- [WHAT IS REQUIRED]:
From the entries that follow, copy exactly the lines beginning at the line holding "- destruct Hr1" and continuing through the line holding "get_current_page, bind. simpl.".

═════ DATA FOR REVIEW

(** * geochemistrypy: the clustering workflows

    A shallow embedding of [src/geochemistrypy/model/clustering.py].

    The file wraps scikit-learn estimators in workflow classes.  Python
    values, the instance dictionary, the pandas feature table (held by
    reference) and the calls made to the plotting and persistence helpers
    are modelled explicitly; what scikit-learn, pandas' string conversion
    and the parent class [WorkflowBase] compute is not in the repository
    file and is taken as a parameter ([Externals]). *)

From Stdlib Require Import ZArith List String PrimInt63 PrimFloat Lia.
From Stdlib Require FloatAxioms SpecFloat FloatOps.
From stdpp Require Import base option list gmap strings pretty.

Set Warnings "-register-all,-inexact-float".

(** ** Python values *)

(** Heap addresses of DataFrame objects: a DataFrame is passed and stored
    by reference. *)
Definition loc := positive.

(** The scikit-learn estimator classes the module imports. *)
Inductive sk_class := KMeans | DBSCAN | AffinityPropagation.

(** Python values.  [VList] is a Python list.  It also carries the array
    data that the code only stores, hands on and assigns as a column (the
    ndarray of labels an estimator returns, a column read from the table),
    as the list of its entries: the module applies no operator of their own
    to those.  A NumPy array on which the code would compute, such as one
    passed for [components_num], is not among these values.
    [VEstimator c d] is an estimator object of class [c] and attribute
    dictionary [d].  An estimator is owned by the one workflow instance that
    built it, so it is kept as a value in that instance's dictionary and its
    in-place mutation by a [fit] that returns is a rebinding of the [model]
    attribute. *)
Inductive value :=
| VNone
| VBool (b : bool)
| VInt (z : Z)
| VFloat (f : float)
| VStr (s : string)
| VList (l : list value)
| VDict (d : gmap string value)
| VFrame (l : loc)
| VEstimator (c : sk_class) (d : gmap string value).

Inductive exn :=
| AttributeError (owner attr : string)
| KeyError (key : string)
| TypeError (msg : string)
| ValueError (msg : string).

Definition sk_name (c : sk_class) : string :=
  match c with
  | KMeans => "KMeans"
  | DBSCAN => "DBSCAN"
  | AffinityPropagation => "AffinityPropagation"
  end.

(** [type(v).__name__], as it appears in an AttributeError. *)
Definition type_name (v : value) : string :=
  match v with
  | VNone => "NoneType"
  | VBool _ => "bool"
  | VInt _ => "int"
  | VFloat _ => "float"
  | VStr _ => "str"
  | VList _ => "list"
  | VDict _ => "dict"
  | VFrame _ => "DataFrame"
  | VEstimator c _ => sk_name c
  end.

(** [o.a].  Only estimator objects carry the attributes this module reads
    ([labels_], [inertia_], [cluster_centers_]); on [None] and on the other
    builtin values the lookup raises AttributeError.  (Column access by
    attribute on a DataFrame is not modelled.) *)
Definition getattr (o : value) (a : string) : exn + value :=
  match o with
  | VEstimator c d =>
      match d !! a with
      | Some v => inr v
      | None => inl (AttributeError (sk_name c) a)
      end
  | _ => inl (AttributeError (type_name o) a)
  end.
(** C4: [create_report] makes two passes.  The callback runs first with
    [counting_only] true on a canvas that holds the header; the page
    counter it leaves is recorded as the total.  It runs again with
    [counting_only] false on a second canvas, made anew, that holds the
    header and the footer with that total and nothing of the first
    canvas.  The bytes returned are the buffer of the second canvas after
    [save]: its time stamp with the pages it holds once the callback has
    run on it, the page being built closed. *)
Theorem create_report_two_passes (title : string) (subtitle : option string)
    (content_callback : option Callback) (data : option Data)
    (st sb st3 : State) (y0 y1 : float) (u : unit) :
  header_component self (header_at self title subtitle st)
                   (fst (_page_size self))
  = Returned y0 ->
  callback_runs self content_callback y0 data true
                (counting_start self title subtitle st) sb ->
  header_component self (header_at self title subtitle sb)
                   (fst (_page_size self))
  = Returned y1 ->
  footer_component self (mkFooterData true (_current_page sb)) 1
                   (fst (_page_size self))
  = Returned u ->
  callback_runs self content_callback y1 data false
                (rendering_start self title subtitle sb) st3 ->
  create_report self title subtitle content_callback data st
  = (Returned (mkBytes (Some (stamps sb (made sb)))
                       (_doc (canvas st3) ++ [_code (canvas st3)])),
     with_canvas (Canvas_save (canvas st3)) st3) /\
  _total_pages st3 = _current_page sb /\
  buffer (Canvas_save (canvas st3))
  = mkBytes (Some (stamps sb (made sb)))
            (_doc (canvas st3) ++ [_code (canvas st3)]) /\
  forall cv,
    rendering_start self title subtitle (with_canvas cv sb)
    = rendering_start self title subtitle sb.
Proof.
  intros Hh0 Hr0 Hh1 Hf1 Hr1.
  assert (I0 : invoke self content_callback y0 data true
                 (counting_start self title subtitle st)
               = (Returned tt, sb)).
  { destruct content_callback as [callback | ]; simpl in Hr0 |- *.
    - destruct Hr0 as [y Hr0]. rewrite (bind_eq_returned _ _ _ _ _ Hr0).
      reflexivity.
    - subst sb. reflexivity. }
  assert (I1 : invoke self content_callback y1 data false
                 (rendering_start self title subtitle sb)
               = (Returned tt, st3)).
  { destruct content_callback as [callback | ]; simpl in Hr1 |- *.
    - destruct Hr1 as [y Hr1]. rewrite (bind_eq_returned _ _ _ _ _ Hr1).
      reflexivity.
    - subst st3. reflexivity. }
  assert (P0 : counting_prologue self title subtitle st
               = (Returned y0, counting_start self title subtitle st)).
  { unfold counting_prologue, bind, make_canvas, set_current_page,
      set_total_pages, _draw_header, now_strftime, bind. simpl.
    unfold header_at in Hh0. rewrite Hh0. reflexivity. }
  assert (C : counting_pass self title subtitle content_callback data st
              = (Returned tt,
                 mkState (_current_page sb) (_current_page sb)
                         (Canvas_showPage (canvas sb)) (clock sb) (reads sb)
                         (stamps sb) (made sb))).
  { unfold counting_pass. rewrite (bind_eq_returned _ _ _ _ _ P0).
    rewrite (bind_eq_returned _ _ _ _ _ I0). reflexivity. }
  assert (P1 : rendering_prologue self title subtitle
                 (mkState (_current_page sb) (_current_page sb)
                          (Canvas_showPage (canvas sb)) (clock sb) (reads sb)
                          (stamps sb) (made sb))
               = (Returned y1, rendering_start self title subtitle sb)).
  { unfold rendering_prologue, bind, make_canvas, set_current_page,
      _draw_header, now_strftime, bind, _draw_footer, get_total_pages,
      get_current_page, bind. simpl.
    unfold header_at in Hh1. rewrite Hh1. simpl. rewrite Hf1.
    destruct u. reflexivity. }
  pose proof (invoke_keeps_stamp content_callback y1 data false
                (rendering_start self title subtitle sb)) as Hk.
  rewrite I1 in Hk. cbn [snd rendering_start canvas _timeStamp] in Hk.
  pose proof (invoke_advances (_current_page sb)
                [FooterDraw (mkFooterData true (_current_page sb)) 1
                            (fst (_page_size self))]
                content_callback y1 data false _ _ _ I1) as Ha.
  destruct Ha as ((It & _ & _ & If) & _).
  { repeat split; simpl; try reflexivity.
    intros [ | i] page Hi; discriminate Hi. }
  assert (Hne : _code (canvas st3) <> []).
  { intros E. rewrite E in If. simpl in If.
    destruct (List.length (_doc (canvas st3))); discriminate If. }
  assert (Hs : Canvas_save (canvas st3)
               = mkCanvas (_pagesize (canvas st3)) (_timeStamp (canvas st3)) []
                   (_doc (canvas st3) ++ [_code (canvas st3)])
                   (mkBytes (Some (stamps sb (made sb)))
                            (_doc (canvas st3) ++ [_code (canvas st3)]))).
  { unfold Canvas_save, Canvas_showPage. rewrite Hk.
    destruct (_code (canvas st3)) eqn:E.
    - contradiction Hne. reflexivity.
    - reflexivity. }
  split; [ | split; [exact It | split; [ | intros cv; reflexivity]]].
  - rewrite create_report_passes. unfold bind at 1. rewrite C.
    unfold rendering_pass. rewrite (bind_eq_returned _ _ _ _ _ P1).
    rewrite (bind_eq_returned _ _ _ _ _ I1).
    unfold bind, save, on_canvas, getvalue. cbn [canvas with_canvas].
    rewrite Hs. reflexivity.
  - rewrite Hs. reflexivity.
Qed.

══════════

- [ANSWER TO THIS PROBLEM]:
    - destruct Hr1 as [y Hr1]. rewrite (bind_eq_returned _ _ _ _ _ Hr1).
      reflexivity.
    - subst st3. reflexivity. }
  assert (P0 : counting_prologue self title subtitle st
               = (Returned y0, counting_start self title subtitle st)).
  { unfold counting_prologue, bind, make_canvas, set_current_page,
      set_total_pages, _draw_header, now_strftime, bind. simpl.
    unfold header_at in Hh0. rewrite Hh0. reflexivity. }
  assert (C : counting_pass self title subtitle content_callback data st
              = (Returned tt,
                 mkState (_current_page sb) (_current_page sb)
                         (Canvas_showPage (canvas sb)) (clock sb) (reads sb)
                         (stamps sb) (made sb))).
  { unfold counting_pass. rewrite (bind_eq_returned _ _ _ _ _ P0).
    rewrite (bind_eq_returned _ _ _ _ _ I0). reflexivity. }
  assert (P1 : rendering_prologue self title subtitle
                 (mkState (_current_page sb) (_current_page sb)
                          (Canvas_showPage (canvas sb)) (clock sb) (reads sb)
                          (stamps sb) (made sb))
               = (Returned y1, rendering_start self title subtitle sb)).
  { unfold rendering_prologue, bind, make_canvas, set_current_page,
      _draw_header, now_strftime, bind, _draw_footer, get_total_pages,
      get_current_page, bind. simpl.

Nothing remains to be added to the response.